# Rotors



## 707Spec-V (Mar 30, 2004)

Do they make Black Rotors? if not what colors do they make?


----------



## ReVerm (Jan 13, 2003)

707Spec-V said:


> Do they make Black Rotors? if not what colors do they make?


Normally the rotors don't have any coloring besides iron silver and rust (for those of us living in humid climates). The reason is that because of the thermal conductivity and dimensional stability required of rotors, they really can't do too much to them. What you can do however is get a colored top hat (which, in two-piece rotors) are often made of aluminum. These will cost you quite a bit, but if you look at most large diameter two piece rotors, the top hats are very large, so you will have a lot more black showing than anything else.

Please don't paint your rotors though. Especially not the insides of vented rotors or any part of it that contacts the pads.


----------



## 707Spec-V (Mar 30, 2004)

http://performanceplusbrakes.com/ca...cPath=22_4085_34643_34770_34773_50157&sort=2a

i need to call and see if they have or could make me some black ones


----------



## mudder (Aug 9, 2004)

I'm not sure you'll have much luck. Whatever coating you put on a rotor to make it black would scrape off when you brake. Unless someone makes a rotor that is naturally black or gun metal like a carbon steel or something.


----------



## Matt93SE (Sep 17, 2003)

irotors.com also sells some that are plated with black zinc, but only for certain models.. check with them.

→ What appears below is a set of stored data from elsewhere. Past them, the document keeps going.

(* ===== verification/DispatchFacts.v ===== *)
(** * Starting, stopping and dispatching single targets.

    Theorems about [Dispatch]: target names are never ambiguous, a lifecycle request
    refines the state machine of one session, and spawning respects the cap on
    concurrent agents. *)

From stdpp Require Import prelude strings list gmap fin_maps.
From S2P Require Import Prelude Act RustStr RustText Proto Wake SessionManager.
From S2P Require Import Paths ConfigSchema ConfigTree ConfigFacts.
From S2P Require Import Tmux Artifacts WorkspaceManager Reconcile ReconcileFacts.
From S2P Require Import Dispatch.

(** ** The desired state mirrors the configuration *)

Section desired.
Context {F : Type} `{!Prompts F}.
Context (hash_text : string -> string) (env : Env).

Lemma orchestrator_name_session p : orchestrator_name p = orchestrator_session_name p.
Proof. reflexivity. Qed.

Lemma orchestrator_name_root p : String.eqb (orchestrator_name p) "orchestrator" = is_empty p.
Proof.
  unfold orchestrator_name. destruct (is_empty p) eqn:Ep; [done|].
  apply is_empty_false in Ep. apply String.eqb_neq. intros E%(f_equal String.length).
  rewrite string_length_cat in E. destruct p; [done|]. cbn in E. lia.
Qed.

Definition entry_ok (n : string) (e : DesiredOrchestrator) : Prop :=
  do_name e = n /\ orchestrator_name (pn_prefix (do_node e)) = n
  /\ do_root e = is_empty (pn_prefix (do_node e)) /\ do_managed_session e = negb (do_root e).

(** [d'] is [d] with the orchestrators [names] added. *)
Record appended (names : list string) (d d' : DesiredState) : Prop := {
  ap_workspaces : ds_workspaces d' = ds_workspaces d;
  ap_cap : ds_max_concurrent_agents d' = ds_max_concurrent_agents d;
  ap_keys n : is_Some (ds_orchestrators d' !! n) <-> is_Some (ds_orchestrators d !! n) \/ n ∈ names;
  ap_entries n e : ds_orchestrators d' !! n = Some e -> ds_orchestrators d !! n = Some e \/ entry_ok n e;
}.

Lemma appended_refl d : appended [] d d.
Proof. split; [done..| |by left]. intros n. split; [by left|]. by intros [?|?%not_elem_of_nil]. Qed.

Lemma appended_trans n1 n2 d1 d2 d3 :
  appended n1 d1 d2 -> appended n2 d2 d3 -> appended (n1 ++ n2) d1 d3.
Proof.
  intros [W1 C1 K1 E1] [W2 C2 K2 E2]. split; [congruence..| |].
  - intros n. rewrite K2, K1, elem_of_app. tauto.
  - intros n e He. apply E2 in He as [He|]; [|by right]. by apply E1.
Qed.

Lemma appended_self node parent_name runtime entry d :
  desired_orchestrator hash_text env node parent_name runtime = Ok entry ->
  appended [orchestrator_name (pn_prefix node)] d
    (d <| ds_orchestrators := <[orchestrator_name (pn_prefix node) := entry]> (ds_orchestrators d) |>).
Proof.
  unfold desired_orchestrator. destruct (orchestrator_dir_for_node env node) as [dir|]; [|done].
  cbn [mbind result_bind]. intros [= <-]. split; fsimpl; [done..| |].
  - intros n. rewrite list_elem_of_singleton. destruct (decide (n = orchestrator_name (pn_prefix node))) as [->|Hne].
    + rewrite lookup_insert_eq. split; [by right|]. by eexists.
    + rewrite lookup_insert_ne by done. tauto.
  - intros n e. destruct (decide (n = orchestrator_name (pn_prefix node))) as [->|Hne].
    + rewrite lookup_insert_eq. intros [= <-]. right. done.
    + rewrite lookup_insert_ne by done. by left.
Qed.

Definition subtree_names (node : ProjectNode) (include_self : bool) : list string :=
  (if include_self then [orchestrator_name (pn_prefix node)] else [])
  ++ (orchestrator_name <$> node_prefixes node).

Lemma append_desired_spec : forall node parent_name include_self d d',
  append_desired_orchestrators hash_text env node parent_name include_self d = Ok d' ->
  appended (subtree_names node include_self) d d'.
Proof.
  fix IH 1. intros [nm al pre dir rt dis ws cs] parent_name include_self d d'.
  cbn [append_desired_orchestrators pn_prefix pn_children].
  destruct (orchestrator_runtime_of _) as [runtime|]; [|done]. cbn [mbind result_bind].
  set (self := orchestrator_name pre). set (cp := if include_self then self else parent_name).
  intros H. unfold subtree_names. cbn [pn_prefix].
  assert (forall d1, (fix children (l : list ProjectNode) (desired : DesiredState)
       : result OrchestratorError DesiredState :=
     match l with
     | [] => Ok desired
     | child :: l =>
         desired ← append_desired_orchestrators hash_text env child cp true desired;
         children l desired
     end) cs d1 = Ok d' ->
     appended (orchestrator_name <$> flat_map (fun c => pn_prefix c :: node_prefixes c) cs) d1 d') as Hcs.
  { clear H. induction cs as [|c cs IHcs]; intros d1 H1.
    - injection H1 as <-. apply appended_refl.
    - destruct (append_desired_orchestrators hash_text env c cp true d1) as [d2|] eqn:E2; [|done].
      cbn [mbind result_bind] in H1. cbn [flat_map]. rewrite fmap_app.
      eapply appended_trans; [|by apply IHcs]. apply IH in E2.
      unfold subtree_names in E2. exact E2. }
  change (node_prefixes (mkProjectNode nm al pre dir rt dis ws cs))
    with (flat_map (fun c => pn_prefix c :: node_prefixes c) cs).
  destruct include_self.
  - destruct (desired_orchestrator _ _ _ _ _) as [entry|] eqn:Ee; [|done]. cbn [mbind result_bind] in H.
    eapply appended_trans; [exact (appended_self _ _ _ _ d Ee)|by apply Hcs].
  - cbn [app mbind result_bind] in *. by apply Hcs.
Qed.

Lemma build_desired_spec cfg tree socket_path config_path include_root d :
  build_desired_state_with_tree hash_text env cfg tree socket_path config_path include_root = Ok d ->
  desired_ok d
  /\ (forall n, ds_workspaces d !! n = mkDesiredWorkspace n <$> workspaces cfg !! n)
  /\ (forall n e, ds_orchestrators d !! n = Some e -> entry_ok n e)
  /\ (forall n, is_Some (ds_orchestrators d !! n) <-> n ∈ subtree_names tree include_root)
  /\ ds_max_concurrent_agents d = max_concurrent_agents cfg.
Proof.
  intros H%append_desired_spec. destruct H as [Hw Hc Hk He].
  assert (forall n e, ds_orchestrators d !! n = Some e -> entry_ok n e) as Hent.
  { intros n e Hn. apply He in Hn as [Hn|]; [|done]. cbn in Hn. by rewrite lookup_empty in Hn. }
  split_and!.
  - intros n e Hn. by apply Hent in Hn as (_ & ? & ? & ?).
  - intros n. rewrite Hw. cbn. rewrite map_lookup_imap. by destruct (workspaces cfg !! n).
  - done.
  - intros n. rewrite Hk. cbn. rewrite lookup_empty. split; [|by right]. by intros [[? ?]|?].
  - by rewrite Hc.
Qed.
End desired.

(** ** Targets *)

(** A [Run] computation has enough fuel and its outcome satisfies [Q]. *)
Definition wpt {E S A} (m : Run E S A) (Q : result E A -> S -> Prop) (s : S) : Prop :=
  match m s with Some (r, s') => Q r s' | None => False end.

Section targets.
Context {F T : Type} `{!FileSystem F} `{!ArtifactFs F} `{!JsonCodec McpConfig}.
Context `{!YamlCodec Config} `{!YamlCodec ManagedOverlay} `{!TextOps}.
Context `{!CodexHome F} `{!Prompts F} `{!Tmux T} `{!TmuxOk T}.
Context (env : Env) (hash_text : string -> string) (fuel : nat).
Context (socket_path config_path ax_bin : string).
Implicit Types (w : World F T) (t : T).

Abbreviation load_desired := (load_dispatch_desired_state (T := T) env hash_text fuel socket_path config_path).
Abbreviation resolve := (resolve_lifecycle_target (T := T) env hash_text fuel socket_path config_path).
Abbreviation control := (control_named_target (T := T) env hash_text fuel socket_path config_path ax_bin).
Abbreviation ensure := (ensure_dispatch_target (T := T) env hash_text fuel socket_path config_path ax_bin).

(** The configuration loads, to the tree [tree] and the desired state [d]. *)
Definition loads w (tree : ProjectNode) (d : DesiredState) : Prop :=
  exists cfg, load env (files w) fuel config_path = Some (Ok cfg)
    /\ load_tree env (files w) fuel config_path = Some (Ok tree)
    /\ desired_state_of env hash_text socket_path config_path cfg tree = Ok d.

Lemma loads_desired w tree d : loads w tree d -> load_desired w = Some (Ok d, w).
Proof. intros (cfg & E1 & E2 & E3). unfold load_dispatch_desired_state. by rewrite E1, E2, E3. Qed.

Lemma loads_spec w tree d :
  loads w tree d ->
  desired_ok d
  /\ (forall n ws, ds_workspaces d !! n = Some ws -> dw_name ws = n)
  /\ (forall n e, ds_orchestrators d !! n = Some e -> entry_ok n e)
  /\ (forall n, is_Some (ds_orchestrators d !! n) <-> n ∈ node_orchestrators tree)
  /\ (named_children env (files w) ->
      forall n, is_Some (ds_workspaces d !! n) <-> n ∈ node_workspaces tree).
Proof.
  intros (cfg & E1 & E2 & E3). unfold desired_state_of in E3.
  destruct (build_desired_state_with_tree _ _ _ _ _ _ _) as [d'|] eqn:Eb; [|done].
  injection E3 as <-. apply build_desired_spec in Eb as (Hok & Hw & He & Hk & _). split_and!; try done.
  - intros n ws. rewrite Hw. by destruct (workspaces cfg !! n); intros [= <-].
  - intros n. rewrite Hk. unfold subtree_names, node_orchestrators.
    rewrite (load_tree_prefix _ _ _ _ _ E2). by destruct (pn_disable_root_orchestrator tree).
  - intros Hnamed n. pose proof (flat_and_tree env (files w) fuel config_path Hnamed) as Hag.
    rewrite E1, E2 in Hag. rewrite (Hag n), Hw, fmap_is_Some. naive_solver.
Qed.

(** A target name means one thing.  When the configuration loads, a trimmed name
    resolves to the workspace or to the orchestrator of that name, whichever the tree
    has, and is refused as undefined otherwise: the two never coincide, so the error for
    ambiguous names cannot occur. *)
Theorem targets_resolve_uniquely abs w tree d name :
  env_ok env -> named_children env (files w) -> countable_children env (files w) ->
  absolutize env config_path = Ok abs -> is_Some (parent abs) ->
  loads w tree d -> trim name <> "" ->
  let n := trim name in
  (n ∈ node_workspaces tree /\ ~ n ∈ node_orchestrators tree
     /\ exists ws, resolve name w
        = Some (Ok (mkResolvedLifecycleTarget (mkLifecycleTarget n TargetWorkspace true) (inl ws)), w))
  \/ (~ n ∈ node_workspaces tree /\ n ∈ node_orchestrators tree
     /\ exists o, resolve name w
        = Some (Ok (mkResolvedLifecycleTarget
                      (mkLifecycleTarget n TargetOrchestrator (negb (String.eqb n "orchestrator"))) (inr o)), w))
  \/ (~ n ∈ node_workspaces tree /\ ~ n ∈ node_orchestrators tree
     /\ resolve name w = Some (Err (TargetNotDefined n (clean_path config_path)), w)).
Proof.
  intros Henv Hnamed Hcount Habs Hpar Hloads Hne n.
  pose proof (loads_spec _ _ _ Hloads) as (_ & Hwn & He & Hko & Hkw). specialize (Hkw Hnamed).
  assert (forall m, m ∈ node_workspaces tree -> m ∉ node_orchestrators tree) as Hdis.
  { destruct Hloads as (cfg & _ & E2 & _). by eapply tree_sessions_unique. }
  unfold resolve_lifecycle_target. fold n. rewrite (proj2 (is_empty_false n) Hne).
  rewrite (loads_desired _ _ _ Hloads).
  destruct (ds_workspaces d !! n) as [ws|] eqn:Ew.
  - assert (n ∈ node_workspaces tree) as Hin by (apply Hkw; by eexists).
    pose proof (Hdis n Hin) as Hnot. left. split_and!; [done..|]. exists ws.
    destruct (ds_orchestrators d !! n) eqn:Eo; [exfalso; apply Hnot, Hko; by eexists|].
    by rewrite (Hwn n ws Ew).
  - assert (n ∉ node_workspaces tree) as Hnin.
    { rewrite <-Hkw, Ew. by intros [? ?]. }
    right. destruct (ds_orchestrators d !! n) as [o|] eqn:Eo.
    + left. split_and!; [done|apply Hko; by eexists|]. exists o.
      destruct (He n o Eo) as (-> & En & Er & ->).
      by rewrite Er, <-En, (orchestrator_name_root (pn_prefix (do_node o))).
    + right. split_and!; [done| |done]. rewrite <-Hko, Eo. by intros [? ?].
Qed.

(** ** One session as a state machine *)

Lemma wpt_bind {E S A B} (m : Run E S A) (f : A -> Run E S B) Q s :
  wpt m (fun r s' => match r with Ok a => wpt (f a) Q s' | Err e => Q (Err e) s' end) s ->
  wpt (m ≫= f) Q s.
Proof. unfold wpt, mbind, Run_bind. by destruct (m s) as [[[a|e] s']|]. Qed.
Lemma wpt_act {E S A} (m : Act E S A) Q s : wp m Q s -> wpt (run_act m) Q s.
Proof. unfold wpt, run_act, wp. by destruct (m s). Qed.
Lemma wpt_mono {E S A} (m : Run E S A) (Q Q' : result E A -> S -> Prop) s :
  wpt m Q s -> (forall r s', Q r s' -> Q' r s') -> wpt m Q' s.
Proof. unfold wpt. destruct (m s) as [[r s']|]; auto. Qed.
Lemma add_line_fields d line :
  ds_files (add_line d line) = match line_path line with Some p => {[p]} ∪ ds_files d | None => ds_files d end
  /\ ds_insertions (add_line d line) = foldl saturating_add (ds_insertions d) (option_list (line_added line))
  /\ ds_deletions (add_line d line) = foldl saturating_add (ds_deletions d) (option_list (line_deleted line)).
Proof.
  unfold add_line, line_path, line_added, line_deleted.
  destruct (numstat_parts line) as [[[a b] p]|]; [|done]. cbn [fmap option_fmap option_map mbind option_bind fst snd].
  destruct (parse_i64 a), (parse_i64 b); fsimpl; done.
Qed.

Lemma add_lines_fields d ls :
  ds_files (foldl add_line d ls) = list_to_set (omap line_path ls) ∪ ds_files d
  /\ ds_insertions (foldl add_line d ls) = foldl saturating_add (ds_insertions d) (omap line_added ls)
  /\ ds_deletions (foldl add_line d ls) = foldl saturating_add (ds_deletions d) (omap line_deleted ls).
Proof.
  revert d. induction ls as [|l ls IH]; intros d; cbn [foldl].
  { split; [|done]. cbn. set_solver. }
  destruct (IH (add_line d l)) as (-> & -> & ->).
  destruct (add_line_fields d l) as (-> & -> & ->). cbn [omap list_omap].
  destruct (line_path l), (line_added l), (line_deleted l); cbn [option_list foldl list_to_set];
    split_and!; try done; set_solver.
Qed.

(** The size of a change over the two diffs: every path counts once, and the lines added and
    deleted are the sums of the rows, held at the largest [i64] instead of wrapping. *)
Theorem diffstat_is_the_saturated_sum unstaged staged :
  Forall (Z.le 0) (omap line_added (unstaged ++ staged)) ->
  Forall (Z.le 0) (omap line_deleted (unstaged ++ staged)) ->
  let d := foldl add_line (foldl add_line (mkDiffStat ∅ 0 0) unstaged) staged in
  ds_files d = list_to_set (omap line_path (unstaged ++ staged))
  /\ ds_insertions d = Z.min i64_max (total (omap line_added (unstaged ++ staged)))
  /\ ds_deletions d = Z.min i64_max (total (omap line_deleted (unstaged ++ staged))).
Proof.
  intros Ha Hd d. unfold d. rewrite <-foldl_app.
  destruct (add_lines_fields (mkDiffStat ∅ 0 0) (unstaged ++ staged)) as (-> & -> & ->).
  cbn [ds_files ds_insertions ds_deletions]. split; [set_solver|].
  change 0%Z with (Z.min i64_max 0). by rewrite !saturating_total.
Qed.

(** ** The cache *)

Section cache.
Context {G : Type} `{!GitHost G} `{!SysText}.

(** What git said and when its answer was in: directory, time, status. *)
Definition git_answer : Type := string * Z * WorkspaceGitStatus.

(** A run of lookups, each with its own times; one that asks git adds to the answers. *)
Inductive cache_run : list git_answer -> GitStatusCache -> G -> Prop :=
| run_start g : cache_run [] ∅ g
| run_lookup log cache g dir now later status cache' g' :
    cache_run log cache g ->
    status_for dir now later cache g = (status, cache', g') ->
    cache_run (match lookup_fresh dir now cache with
               | Some _ => log
               | None => (dir, later, (collect_git_status dir g).1) :: log
               end) cache' g'.

Lemma cached_was_answered log cache g dir c :
  cache_run log cache g -> cache !! dir = Some c -> (dir, checked_at c, cached_status c) ∈ log.
Proof.
  intros Hrun. revert dir c.
  induction Hrun as [g|log cache g dir now later status cache' g' Hrun IH Hst]; intros dir' c Hc; [done|].
  unfold status_for in Hst. destruct (lookup_fresh dir now cache) as [s|].
  - simplify_eq. by apply IH.
  - destruct (collect_git_status dir g) as [s g2]. simplify_eq. apply elem_of_cons.
    destruct (decide (dir' = dir)) as [->|Hne].
    + rewrite lookup_insert_eq in Hc. injection Hc as <-. by left.
    + rewrite lookup_insert_ne in Hc by done. right. by apply IH.
Qed.

(** In any run of the cache a lookup gives an answer of git about that very directory that is
    at most five seconds old, without asking again; or it asks, gives the new answer and
    remembers it for the next five seconds. *)
Theorem git_status_is_recent log cache g dir now later status cache' g' :
  cache_run log cache g ->
  status_for dir now later cache g = (status, cache', g') ->
  (exists t, (dir, t, status) ∈ log /\ (now - t <= secs 5)%Z /\ cache' = cache /\ g' = g)
  \/ ((status, g') = collect_git_status dir g
      /\ forall soon, (soon - later <= secs 5)%Z -> lookup_fresh dir soon cache' = Some status).
Proof.
  intros Hrun Hst. unfold status_for in Hst.
  destruct (lookup_fresh dir now cache) as [s|] eqn:Ef.
  - left. simplify_eq. unfold lookup_fresh in Ef.
    destruct (cache' !! dir) as [c|] eqn:Ec; [|done]. case_match eqn:Ett; [|done]. injection Ef as <-.
    exists (checked_at c). split; [by apply (cached_was_answered _ _ _ _ _ Hrun Ec)|].
    apply Z.leb_le in Ett. unfold GIT_STATUS_CACHE_TTL in Ett. split; [lia|done].
  - right. destruct (collect_git_status dir g) as [s g2]. simplify_eq. split; [done|].
    intros soon Hs. unfold lookup_fresh. rewrite lookup_insert_eq. cbn [checked_at cached_status].
    rewrite (proj2 (Z.leb_le _ _)); [done|]. unfold GIT_STATUS_CACHE_TTL, secs, nanos in *. lia.
Qed.
End cache.

(** ** A repository with one renamed, one new and one ignored file *)

Definition demo_entries : list GitEntry :=
  [mkGitEntry (letter "R") sp (bytes "b.rs") (Some (bytes "a.rs"));
   mkGitEntry (letter "?") (letter "?") (bytes "c") None;
   mkGitEntry (letter "!") (letter "!") (bytes "target/") None].
(* ===== verification/TeamReconfigure.v ===== *)
(** * Team reconfiguration (crates/ax-daemon/src/team_reconfigure.rs and
    team_state_store.rs, with the team types of ax-proto).

    A team is a base config plus an overlay of changes.  [plan] computes the next state
    of a team, [begin_apply] commits it under a lease, [finish_apply] reports the outcome
    and releases the lease.  SHA-1 ([short_team_hash]) is a parameter; the file system
    and YAML are those of [ConfigSchema]. *)

From stdpp Require Import prelude strings list gmap fin_maps sorting.
From S2P Require Import Prelude RustStr Proto SharedValues.
From S2P Require Import Paths ConfigSchema ConfigTree.

(** ** Team types *)

Definition EXPERIMENTAL_MCP_TEAM_RECONFIGURE_FLAG_KEY : string :=
  "experimental_mcp_team_reconfigure".

Inductive TeamEntryKind := KWorkspace | KChild | KRootOrchestrator.
Inductive TeamChangeOp := OpAdd | OpRemove | OpEnable | OpDisable.
Inductive TeamReconcileMode := ArtifactsOnly | StartMissing.

Record TeamWorkspaceSpec := mkTeamWorkspaceSpec {
  tw_dir : string;
  tw_description : string;
  tw_shell : string;
  tw_runtime : string;
  tw_agent_provider : string;
  tw_codex_model_reasoning_effort : string;
  tw_agent : string;
  tw_instructions : string;
  tw_env : gmap string string;
}.
#[export] Instance TeamWorkspaceSpec_eta : Updatable TeamWorkspaceSpec := fun w =>
  mkTeamWorkspaceSpec (tw_dir w) (tw_description w) (tw_shell w) (tw_runtime w)
    (tw_agent_provider w) (tw_codex_model_reasoning_effort w) (tw_agent w)
    (tw_instructions w) (tw_env w).

Record TeamChildSpec := mkTeamChildSpec { tch_dir : string; tch_prefix : string }.
#[export] Instance TeamChildSpec_eta : Updatable TeamChildSpec := fun c =>
  mkTeamChildSpec (tch_dir c) (tch_prefix c).

Record TeamReconfigureChange := mkChange {
  chg_op : TeamChangeOp;
  chg_kind : TeamEntryKind;
  chg_name : string;
  chg_workspace : option TeamWorkspaceSpec;
  chg_child : option TeamChildSpec;
}.

Record TeamOverlay := mkTeamOverlay {
  ov_disable_root : option bool;
  added_workspaces : gmap string TeamWorkspaceSpec;
  removed_workspaces : gmap string bool;
  disabled_workspaces : gmap string bool;
  added_children : gmap string TeamChildSpec;
  removed_children : gmap string bool;
  disabled_children : gmap string bool;
}.
#[export] Instance TeamOverlay_eta : Updatable TeamOverlay := fun o =>
  mkTeamOverlay (ov_disable_root o) (added_workspaces o) (removed_workspaces o)
    (disabled_workspaces o) (added_children o) (removed_children o) (disabled_children o).
Definition empty_team_overlay : TeamOverlay := mkTeamOverlay None ∅ ∅ ∅ ∅ ∅ ∅.

Record TeamConfiguredState := mkTeamConfiguredState {
  root_orchestrator_enabled : bool;
  cs_workspaces : list string;
  cs_children : list string;
  cs_orchestrators : list string;
}.

Record TeamReconfigureAction := mkAction {
  act_action : string;
  act_kind : TeamEntryKind;
  act_name : string;
  act_dir : string;
  act_detail : string;
}.

Record TeamApplyReport := mkTeamApplyReport {
  rep_started_at : Z;
  rep_finished_at : option Z;
  rep_success : bool;
  rep_error : string;
  rep_reconcile_mode : option TeamReconcileMode;
  rep_actions : list TeamReconfigureAction;
}.

Record TeamReconfigureState := mkTeamState {
  team_id : string;
  base_config_path : string;
  effective_config_path : string;
  feature_enabled : bool;
  revision : Z;
  overlay : TeamOverlay;
  desired : TeamConfiguredState;
  last_apply : option TeamApplyReport;
}.
#[export] Instance TeamReconfigureState_eta : Updatable TeamReconfigureState := fun s =>
  mkTeamState (team_id s) (base_config_path s) (effective_config_path s)
    (feature_enabled s) (revision s) (overlay s) (desired s) (last_apply s).

Record TeamReconfigurePlan := mkTeamPlan {
  plan_state : TeamReconfigureState;
  plan_expected_revision : Z;
  plan_changes : list TeamReconfigureChange;
  plan_actions : list TeamReconfigureAction;
  plan_warnings : list string;
}.
#[export] Instance TeamReconfigurePlan_eta : Updatable TeamReconfigurePlan := fun p =>
  mkTeamPlan (plan_state p) (plan_expected_revision p) (plan_changes p) (plan_actions p)
    (plan_warnings p).

Record TeamApplyTicket := mkTeamTicket {
  tk_token : string;
  tk_plan : TeamReconfigurePlan;
  tk_reconcile_mode : TeamReconcileMode;
}.

(** ** team_state_store.rs *)

Inductive TeamStateError :=
| TeamStateRead (path source : string)
| TeamStateDecode (path : string)
| TeamStateEncode
| TeamStatePersist (e : string).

the other option is to scuff the hub area and powder coat them black. I've done that on several sets of rotors and they look great for a looong time- better than painting the hubs.. the only problem is that the powder under the contact area of the wheels can get hot and soft and will cause the wheels to lose torque over time. basically you just need to recheck the torque every 30-40 miles for the first few hundred miles you have them on the car. eventually the powder will wear out from under that area and you'll be fine.


----------



## Wont Be Beat (Sep 20, 2002)

Are you fucking serious? You cant be...can you? Black rotors? I'm surprised you didnt ask for chrome or lime green.


----------



## huskya83 (Apr 20, 2004)

if you go to tirerack.com they sale EBC brakes/pads/rotors i found that they had black rotors from EBC

I went and bought some EBC Red Stuff pads, that work great.


----------



## IanH (Feb 11, 2003)

huskya83 said:


> if you go to tirerack.com they sale EBC brakes/pads/rotors i found that they had black rotors from EBC
> 
> I went and bought some EBC Red Stuff pads, that work great.


If you really have to have black they do make carbon Fibre, very expensive, Porche has them.


----------



## ReVerm (Jan 13, 2003)

IanH said:


> If you really have to have black they do make carbon Fibre, very expensive, Porche has them.


That's carbon-ceramic though, not carbon-fibre.


----------



## Drift Machine (Aug 22, 2004)

Dang you guys just beat me to it. Yeah if they are black, it's not from being painted it's from the material they are made out of.


----------



## Matt93SE (Sep 17, 2003)

they also have black zinc platings now in addition to the gold and silzer colors you usually see. works very well to keep the rotors looking good on the non-contact surfaces.


----------



## bigdaddyjerjer (Sep 9, 2004)

hey just get your calipers a diff color,they look nice. depending on what kinda rims you have


----------



## B14GEE (Jul 10, 2003)

AEM makes black rotors as well....


----------